The study compared the AI system's results with the determinations of the 12-15 oncologists making up the institution's multidisciplinary tumor board.

The researchers reviewed a total of 638 breast cancer patients cared for in Manipal Hospitals.

WFO analyzed the cases and came up with three recommendations – standard treatment (REC); for consideration (FC); and not recommended (NREC).

The study found that the oncologists agreed with WFO about REC and FC recommendations 90 percent of the time.

The type — and complexity — of cancer impacted the rate of agreement. For non-metastatic disease, doctors and machine agreed 80 percent of the time. When metastases occurred, however, agreement was just 45 percent.

WFO and physicians concurred in cases of triple-negative breast cancer 68 percent of the time.

WFO did not fare as well with its analyses of HER2/neu-negative cases, however, matching the doctors in just 35 percent of the cases.
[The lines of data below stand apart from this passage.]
Lemma slots_after_args o pagesize env event e c st st1 st2 :
  g_linx_event_table (ev_type event) = Some e → rich_inv o st →
  (if ev_type event =? LINX_EVENT_TYPE_EXECVE_X then True else st1 = st) →
  slots_length st2 → heap_below st2 →
  (∀ j, le_nparams e ≤ j → slot j st2 = slot j st1) →
  (∀ j p, 0 ≤ j < le_nparams e → event_param e j = Some p →
     slot_describes pagesize env event (cache_map c) (lp_type p) j st2) →
  (∀ b, is_Some (rs_heap st1 !! b) → rs_heap st2 !! b = rs_heap st1 !! b) →
  (∀ j k b, 0 ≤ j < le_nparams e → 0 ≤ k < le_nparams e →
     slot j st2 = Some (PBlock b) → slot k st2 = Some (PBlock b) → j = k) →
  rich_inv (next_openat o event) st2.
Proof.
  intros He [Hl Hb H7 H6 Ha] Hst Hl2 Hb2 Hkeep Hd Hh Hinj. unfold next_openat.
  destruct (Z.eqb_spec (ev_type event) LINX_EVENT_TYPE_EXECVE_X) as [Ht|Ht].
  - rewrite Ht, execve_entry_eq in He. injection He as <-. cbn in Hd, Hinj.
    destruct (Hd 7 _ ltac:(lia) (execve_param 7 _ ltac:(lia) eq_refl)) as (b7 & t7 & Hs7 & Hh7 & _).
    destruct (Hd 6 _ ltac:(lia) (execve_param 6 _ ltac:(lia) eq_refl)) as (b6 & t6 & Hs6 & Hh6 & _).
    split; [done|done|right; eauto|right; eauto|]. intros b Hb6 Hb7. specialize (Hinj 6 7 b). lia || naive_solver lia.
  - subst st1. destruct (plain_event _ _ He Ht) as [Hplain Hsix].
    assert (H7' : slot 7 st2 = slot 7 st ∧ freeable 7 st2).
    { assert (slot 7 st2 = slot 7 st) as Heq.
      { apply Hkeep. destruct (decide (ev_type event = LINX_EVENT_TYPE_OPENAT_X)) as [Ho|Ho]; [|apply Hsix in Ho; lia].
        pose proof openat_nparams as Hn. rewrite Ho in He. rewrite He in Hn. injection Hn as ->. done. }
      split; [done|]. unfold freeable. rewrite Heq. destruct H7 as [?|(b & ? & Hx)]; [by left|right].
      exists b. split; [done|]. by rewrite Hh. }
    destruct H7' as [H7e H7f]. destruct (Z.eqb_spec (ev_type event) LINX_EVENT_TYPE_OPENAT_X) as [Ho|Ho].
    + pose proof openat_nparams as Hn. rewrite Ho in He. rewrite He in Hn. injection Hn as Hn.
      destruct (event_param_in e 6 (g_linx_event_table_wf _ _ He)) as [_ [p Hp]]; [lia|].
      specialize (Hd 6 p ltac:(lia) Hp). unfold slot_describes in Hd. rewrite (Hplain 6 p ltac:(lia) Hp) in Hd.
      split; [done|done|done|eauto|]. intros b. rewrite Hd. done.
    + assert (H6e : slot 6 st2 = slot 6 st) by (apply Hkeep, Hsix, Ho).
      split; [done|done|done| |rewrite H6e, H7e; exact Ha]. destruct o; rewrite ?H6e; [done|].
      unfold freeable. rewrite H6e. destruct H6 as [?|(b & ? & Hx)]; [by left|right]. exists b. split; [done|]. by rewrite Hh.
Qed.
“Including HER2/neu cases opens up many more treatments and variables for consideration,” Somashekhar noted, suggesting that these trickier cases increased “the demands on human thinking capacity. More complicated cases lead to more divergent opinions on the recommended treatment.”

Regarding speed to diagnoses, WFO was a clear leader. People needed about 20 minutes for a fresh case and 12 minutes for those they were more familiar with.

Watson took a mere 40 seconds to collect and review the information and come up with a diagnosis.